Before he came to Berkeley, BioE associate professor Steve Conolly worked as a researcher in Stanford’s EE department, where he developed a prepolarized MRI scanner and demonstrated high-quality human wrist images with a low-cost scanner.

In 2004, he left a successful research career to join the five-year-old BioE department. By accepting a faculty job at a new department within an emerging discipline, Conolly took a leap. Engineering News interviewed the professor earlier this semester about his decision to come to Berkeley and his thoughts on the department today.


Why take a job with Berkeley BioE?
First, I enjoy teaching and mentoring students who want to do extraordinary engineering. The BioE students here are so bright, skilled and hard-working that they can build anything we can dream up. Also, Berkeley Bioengineering is linked through the graduate group to UCSF, which is extremely strong in MRI, my core research area. I also love the diversity and the entrepreneurial excitement of Berkeley and the Bay Area. Moreover, there is a growing consensus on the campus that the BioE faculty should grow to the size necessary to teach and mentor the explosive growth in the number of excellent bioengineering students. Berkeley is an ideal place to be right now.

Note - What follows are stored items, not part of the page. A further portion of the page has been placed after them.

(* ===== verification/SysTree.v ===== *)
(** What system calls do to the process tree.

    Reading and writing user memory, loading a program and using files leave
    the process table, the threads and the scheduler alone ([quiet]); the
    remaining steps of a handler are operations on the table.  Together: every
    system call, whatever its arguments, keeps the tree of processes
    consistent. *)

From S2P Require Import Prelude MemoryMap Pmm PageAlloc Slice KAlloc DList Task Vmm AddressSpace Bytes KMem VfsBase Ramfs Vfs Keyboard ProcTable ProcTree Process Elf Syscall.

(** Case distinction on the condition at the head of a run. *)
Ltac branch := cbv zeta; lazymatch goal with |- (if ?b then _ else _) = _ -> _ => destruct b end.

(** The kernel's objects and its page frames come out of one pool: handing
    out frames does not disturb the objects. *)
Class SharedPages (A S : Type) `{PageRefs S} `{KernelAlloc A} `{Lens A S} := {
  sp_wf : forall a live, ka_wf a live -> pa_wf (lget a);
  sp_alloc : forall a live n, ka_wf a live -> 0 < n <= max_managed_pages ->
    ka_wf (lput (pa_alloc (lget a) n).2 a) live;
  sp_retain : forall a live x, ka_wf a live -> ka_wf (lput (pa_retain (lget a) x) a) live;
}.

(** The slice allocator takes its slices out of the frames in use. *)
#[export] Instance slice_shared {S} `{PageRefs S} : SharedPages (slice S) S.
Proof.
  split.
  - intros a live (own & frees & Hwf & _). exact (w_pages _ _ _ _ Hwf).
  - intros a live n Hwf Hn. pose proof (ka_pages_law a live n Hwf Hn) as Hl. cbn in *. unfold slice_alloc_pages in Hl.
    by destruct (pa_alloc (pages a) n).
  - intros a live x (own & frees & Hwf & Hlive). exists own, frees. split; [|done].
    destruct (pa_retain_law (pages a) x (w_pages _ _ _ _ Hwf)) as [Hps Hu].
    destruct Hwf. split; cbn; try done. intros q i Hq. rewrite Hu. by eapply w_own.
Qed.

(** Looking up a name may allocate: the objects that the kernel holds stay
    allocated. *)
Class LookupMemory (F A : Type) `{VnodeFs F} `{KernelAlloc A} `{Lens F A} := {
  lookup_mem : forall v name f err r f' live, ka_wf (lget f) live -> op_lookup v name f = Some (err, r, f') ->
    exists live', live ⊆ live' /\ ka_wf (lget f') live';
}.

Section Quiet.
Context {S A F : Type} `{PageRefs S} `{KernelAlloc A} `{VnodeFs F} `{Lens A S} `{Lens F A}.
Implicit Types (k : kernel S A F) (e : SysEnv).

Definition quiet k k' : Prop :=
  tab k' = tab k /\ threads k' = threads k /\ forall a, set_heap a (sch k') = set_heap a (sch k).

Lemma quiet_refl k : quiet k k.
Proof. by split_and!. Qed.

Lemma quiet_trans k1 k2 k3 : quiet k1 k2 -> quiet k2 k3 -> quiet k1 k3.
Proof. intros (? & ? & E1) (? & ? & E2). split_and!; [congruence|congruence|]. intros a. by rewrite E2, E1. Qed.

Lemma quiet_put_vm k v : quiet k (put_vm v k).
Proof. by split_and!. Qed.
Lemma quiet_put_fs k v : quiet k (put_fs v k).
Proof. by split_and!. Qed.
Lemma quiet_set_phys k f : quiet k (set_phys f k).
Proof. by split_and!. Qed.
Lemma quiet_alloc k n r k' : Process.alloc_pages n k = (r, k') -> quiet k k'.
Proof. unfold Process.alloc_pages. destruct (pa_alloc _ _). intros [= _ <-]. by split_and!. Qed.
Lemma quiet_free k a n : quiet k (Process.free_pages a n k).
Proof. by split_and!. Qed.

#[local] Hint Resolve quiet_refl quiet_put_vm quiet_put_fs quiet_set_phys quiet_free : quiet.

Lemma quiet_page_fault e cr2 code k k' : page_fault e cr2 code k = Some k' -> quiet k k'.
Proof. unfold page_fault. destruct (handle_cow_fault _ _ _ _) as [[] v]; [|done]. intros [= <-]. auto with quiet. Qed.

Lemma quiet_user_byte n e va k r : user_byte n e va k = Some r -> quiet k r.2.
Proof.
  revert k. induction n as [|n IH]; intros k; cbn [user_byte]; [done|].
  destruct (walk_at _ _ _ _) as [[pa fl]|]; [intros [= <-]; auto with quiet|].
  destruct (page_fault _ _ _ _) as [k1|] eqn:E; cbn; [|done]. intros Hr. eapply quiet_trans; [by eapply quiet_page_fault|by apply IH].
Qed.

Lemma quiet_store_user_byte n e va b k k' : store_user_byte n e va b k = Some k' -> quiet k k'.
Proof.
  revert k. induction n as [|n IH]; intros k; cbn [store_user_byte]; [done|].
  destruct (walk_at _ _ _ _) as [[pa fl]|]; [destruct (is_writable fl); [intros [= <-]; auto with quiet|]|];
    (destruct (page_fault _ _ _ _) as [k1|] eqn:E; cbn; [|done]; intros Hr;
     eapply quiet_trans; [by eapply quiet_page_fault|by apply IH]).
Qed.

Lemma quiet_load_user n e va k r : load_user n e va k = Some r -> quiet k r.2.
Proof.
  revert va k r. induction n as [|n IH]; intros va k r; cbn [load_user]; [intros [= <-]; auto with quiet|].
  destruct (user_byte _ _ _ _) as [[b k1]|] eqn:E1; cbn; [|done].
  destruct (load_user n _ _ _) as [[l k2]|] eqn:E2; cbn; [|done]. intros [= <-].
  eapply quiet_trans; [by apply (quiet_user_byte _ _ _ _ _ E1)|by apply (IH _ _ _ E2)].
Qed.

Lemma quiet_store_user bs e va k k' : store_user bs e va k = Some k' -> quiet k k'.
Proof.
  revert va k. induction bs as [|b bs IH]; intros va k; cbn [store_user]; [intros [= <-]; auto with quiet|].
  destruct (b =? untouched); cbn [mbind option_bind]; [apply IH|].
  destruct (store_user_byte _ _ _ _ _) as [k1|] eqn:E1; cbn; [|done]. intros Hr.
  eapply quiet_trans; [by eapply quiet_store_user_byte|by eapply IH].
Qed.

Lemma quiet_copy_user n e va k r : copy_user_loop n e va k = Some r -> quiet k r.2.
Proof.
  revert va k r. induction n as [|n IH]; intros va k r; cbn [copy_user_loop]; [intros [= <-]; auto with quiet|].
  destruct (user_byte _ _ _ _) as [[b k1]|] eqn:E1; cbn; [|done]. pose proof (quiet_user_byte _ _ _ _ _ E1).
  destruct (b =? 0); [by intros [= <-]|].
  destruct (copy_user_loop n _ _ _) as [[l k2]|] eqn:E2; cbn; [|done]. intros [= <-].
  eapply quiet_trans; [done|by apply (IH _ _ _ E2)].
Qed.

Lemma quiet_copy_string e a n k r : copy_string_from_user e a n k = Some r -> quiet k r.2.
Proof.
  unfold copy_string_from_user. destruct (a =? 0); [intros [= <-]; auto with quiet|].
  destruct (copy_user_loop _ _ _ _) as [[l k1]|] eqn:E; cbn; [|done]. intros [= <-]. by apply (quiet_copy_user _ _ _ _ _ E).
Qed.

What are areas for improvement within the department?
Our most persistent challenge seems to be lack of a dedicated departmental space. The new Stanley Hall is exciting because we will finally have a building on campus that has bioengineering on the nameplate. Closer to home, the extreme breadth of bioengineering is a challenge in itself. Our faculty members have Ph.D.s in CS, EE, ME, ChemE, MSE, BioE, etc. That keeps us all humble. The recent growth in new bioengineering faculty — from just a few to 15 in five years — will allow us to greatly improve and focus our undergraduate curriculum. Five of last year’s seniors wrote a list of goals for an improved undergraduate curriculum. Our curriculum committee took this report to heart and is now implementing significant changes, in synchrony with the College-wide common first year initiative.

What are the department’s strengths?

The students and faculty are the real strengths of the department. Both are unbelievably smart and committed to working on problems that directly impact the most important challenges facing humankind: the environment, energy and, especially, healthcare. We have the skills and knowledge to address these challenges at many different scales, crossing traditional disciplines in engineering and the sciences. It’s both challenging and exhilarating.

What do you do in your spare time?
I like to hike on the beach or up in the hills with my wife, Eliza. I enjoy cutting the grass on my postage stamp-sized yard. We also love to travel. From our grad school days, we developed the (then critical) habit of traveling as inexpensively as possible.